◆ PROBLEM DETAILS
Within the data that follows, set down exactly the lines from the one containing "is a step on" through the one containing "Record BackoffSleeperClosure (W", both ends included.

::: EXERCISE INPUT

(** * go-rod [lib/utils]: sleepers, retry driver and idle counter

    A shallow embedding of the timing and retry helpers of
    [vendor/github.com/go-rod/rod/lib/utils/utils.go]:
    [CountSleeper], [DefaultBackoff], [BackoffSleeper], [IdleCounter]
    and [Retry], and of its pure helpers [E], [MultiLogger], [RandString]
    and [EscapeGoString].

    Closures become records of their captured variables together with a
    [call] function in state-passing style.  Blocking [select] statements
    take the case picked by the Go runtime as an explicit argument. *)

From Stdlib Require Import ZArith List String Bool Lia Floats.
From Stdlib Require Import Ascii.
From Stdlib.Strings Require Byte.
Import ListNotations.

Local Open Scope Z_scope.

(** ** Go base types *)

(** Go's [int] and [int64] (a 64-bit platform): two's complement. *)
Definition int := Z.

Definition MinInt64 : Z := - 2 ^ 63.
Definition MaxInt64 : Z := 2 ^ 63 - 1.

Definition wrap64 (x : Z) : Z := (x + 2 ^ 63) mod 2 ^ 64 - 2 ^ 63.

(** [time.Duration] is an [int64] count of nanoseconds. *)
Definition Duration := Z.

Definition Millisecond : Duration := 1000000.
Definition Second : Duration := 1000 * Millisecond.
Definition Hour : Duration := 3600 * Second.

(** The error values that occur in the package: the two errors of package
    [context], and [errors.New(msg)]. *)
Inductive error : Type :=
| Canceled
| DeadlineExceeded
| errorString (msg : string).

(** A [context.Context] as one call observes it: what [ctx.Err()] returns.
    [ctx.Done()] is closed exactly when [Err] is not nil. *)
Record Context : Type := { Err : option error }.

(** [context.Background()]: never canceled. *)
Definition Background : Context := {| Err := None |}.

Definition never_canceled (ctx : Context) : Prop := Err ctx = None.

(** [type Sleeper func(context.Context) error], the closure's captured
    variables being threaded as a state of type [S]. *)
Definition Sleeper (S : Type) : Type := Context -> S -> option error * S.

(** Successive calls of one sleeper, each with the token as seen then. *)
Fixpoint calls {S : Type} (s : Sleeper S) (ctxs : list Context) (st : S)
  : list (option error) * S :=
  match ctxs with
  | [] => ([], st)
  | ctx :: rest =>
      let (r, st1) := s ctx st in
      let (rs, st2) := calls s rest st1 in
      (r :: rs, st2)
  end.

(** ** CountSleeper *)

(** The variables captured by the closure [CountSleeper] returns. *)
Record CountSleeperClosure : Type := { max : int; count : int }.

Definition CountSleeper (max : int) : CountSleeperClosure :=
  {| max := max; count := 0 |}.

Definition CountSleeper_call : Sleeper CountSleeperClosure :=
  fun ctx c =>
    match Err ctx with
    | Some e => (Some e, c)
    | None =>
        if count c =? max c
        then (Some (errorString "max sleep count"), c)
        else (None, {| max := max c; count := wrap64 (count c + 1) |})
    end.

(** ** DefaultBackoff *)

(** [float64(x)] for an [int64] [x]: the nearest binary64 value. *)
Definition float64_of_int64 (x : Z) : float :=
  SF2Prim (binary_normalize prec emax x 0 false).

(** [int64(f)] for a [float64] [f]: the fraction is discarded.  Go leaves
    the result open when [f] is NaN, infinite or out of range; the value
    taken here is the one of amd64 ([MinInt64]). *)
Definition int64_of_float64 (f : float) : Z :=
  match Prim2SF f with
  | S754_zero _ => 0
  | S754_finite s m e =>
      let mag := if 0 <=? e then Z.shiftl (Zpos m) e
                 else Z.shiftr (Zpos m) (- e) in
      let v := if s then - mag else mag in
      if (MinInt64 <=? v) && (v <=? MaxInt64) then v else MinInt64
  | _ => MinInt64
  end.

(** [math/rand]'s global source lives outside the package: [mr.Float64()]
    is a step on the state [W] of everything an algorithm may touch. *)
Definition Rand (W : Type) : Type := W -> float * W.

(** [func(time.Duration) time.Duration], which may have effects on [W]. *)
Definition Algorithm (W : Type) : Type := Duration -> W -> Duration * W.

(** [0.2] is not a binary64 value; Go rounds the constant to the nearest
    one, which is written out here. *)
Definition DefaultBackoff {W : Type} (Float64 : Rand W) : Algorithm W :=
  fun interval w =>
    let (r, w1) := Float64 w in
    let scale := (2 + (r - 0.5) * 0x1.999999999999ap-3)%float in
    (int64_of_float64 (float64_of_int64 interval * scale)%float, w1).

(** ** BackoffSleeper *)

(** The variables captured by the closure [BackoffSleeper] returns:
    [init] is the one the closure assigns to. *)
Record BackoffSleeperClosure (W : Type) : Type := {
  init : Duration;
  maxInterval : Duration;
  algorithm : Algorithm W
}.
Arguments init {W} _.
Arguments maxInterval {W} _.
Arguments algorithm {W} _.

Definition BackoffSleeper {W : Type} (Float64 : Rand W)
  (init maxInterval : Duration) (algorithm : option (Algorithm W))
  : BackoffSleeperClosure W :=
  let algorithm :=
    match algorithm with
    | None => DefaultBackoff Float64
    | Some a => a
    end in
  {| init := init; maxInterval := maxInterval; algorithm := algorithm |}.

(** The case of a two-way [select] between [ctx.Done()] and a timer's
    channel that the runtime takes when both are ready. *)
Inductive selected : Type := CtxDone | TimerC.

(** What one call does that its caller can see: the error returned, and the
    duration given to [time.NewTimer], if a timer was made at all. *)
Record wake : Type := { ret : option error; timer : option Duration }.

(** The local [interval] of a call: the algorithm's result while [init] is
    below [maxInterval], and [maxInterval] from then on. *)
Definition interval_of {W : Type} (c : BackoffSleeperClosure W) (w : W)
  : Duration * W :=
  if init c <? maxInterval c
  then algorithm c (init c) w
  else (maxInterval c, w).

Definition set_init {W : Type} (c : BackoffSleeperClosure W) (d : Duration)
  : BackoffSleeperClosure W :=
  {| init := d; maxInterval := maxInterval c; algorithm := algorithm c |}.

Definition BackoffSleeper_call {W : Type}
  (ctx : Context) (ready : selected) (c : BackoffSleeperClosure W) (w : W)
  : wake * BackoffSleeperClosure W * W :=
  if maxInterval c <=? 0
  then ({| ret := None; timer := None |}, c, w)
  else
    let (interval, w1) := interval_of c w in
    match Err ctx, ready with
    | Some e, CtxDone =>
        ({| ret := Some e; timer := Some interval |}, c, w1)
    | _, _ =>
        ({| ret := None; timer := Some interval |}, set_init c interval, w1)
    end.

(** Successive calls of one backoff sleeper. *)
Fixpoint BackoffSleeper_calls {W : Type}
  (cs : list (Context * selected)) (c : BackoffSleeperClosure W) (w : W)
  : list wake * BackoffSleeperClosure W * W :=
  match cs with
  | [] => ([], c, w)
  | (ctx, ready) :: rest =>
      let '(k, c1, w1) := BackoffSleeper_call ctx ready c w in
      let '(ks, c2, w2) := BackoffSleeper_calls rest c1 w1 in
      (k :: ks, c2, w2)
  end.

(** The durations of the timers that fired: the intervals waited in full. *)
Definition waited (ks : list wake) : list Duration :=
  flat_map (fun k => match ret k, timer k with
                     | None, Some d => [d]
                     | _, _ => []
                     end) ks.

(** ** IdleCounter *)

(** A [time.Timer]: whether it is running, the duration it was last set
    to, and whether a tick waits in its channel [C] (capacity 1). *)
Record Timer : Type := { active : bool; period : Duration; C : bool }.

Definition NewTimer (d : Duration) : Timer :=
  {| active := true; period := d; C := false |}.

Definition Timer_Stop (t : Timer) : Timer :=
  {| active := false; period := period t; C := C t |}.

Definition Timer_Reset (t : Timer) (d : Duration) : Timer :=
  {| active := true; period := d; C := C t |}.

(** The runtime's part: a running timer expires and sends on [C]. *)
Definition Timer_expire (t : Timer) : Timer :=
  {| active := false; period := period t; C := true |}.

(** [<-t.C] when a tick is there. *)
Definition Timer_recv (t : Timer) : Timer :=
  {| active := active t; period := period t; C := false |}.

(** The fields of [IdleCounter].  The mutex is not a field here: what a
    method does between [Lock] and [Unlock] is one atomic step. *)
Record IdleCounter : Type := { job : int; duration : Duration; tmr : Timer }.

::::::

◆ TASK RESPONSE
    is a step on the state [W] of everything an algorithm may touch. *)
Definition Rand (W : Type) : Type := W -> float * W.

(** [func(time.Duration) time.Duration], which may have effects on [W]. *)
Definition Algorithm (W : Type) : Type := Duration -> W -> Duration * W.

(** [0.2] is not a binary64 value; Go rounds the constant to the nearest
    one, which is written out here. *)
Definition DefaultBackoff {W : Type} (Float64 : Rand W) : Algorithm W :=
  fun interval w =>
    let (r, w1) := Float64 w in
    let scale := (2 + (r - 0.5) * 0x1.999999999999ap-3)%float in
    (int64_of_float64 (float64_of_int64 interval * scale)%float, w1).

(** ** BackoffSleeper *)

(** The variables captured by the closure [BackoffSleeper] returns:
    [init] is the one the closure assigns to. *)
Record BackoffSleeperClosure (W : Type) : Type := {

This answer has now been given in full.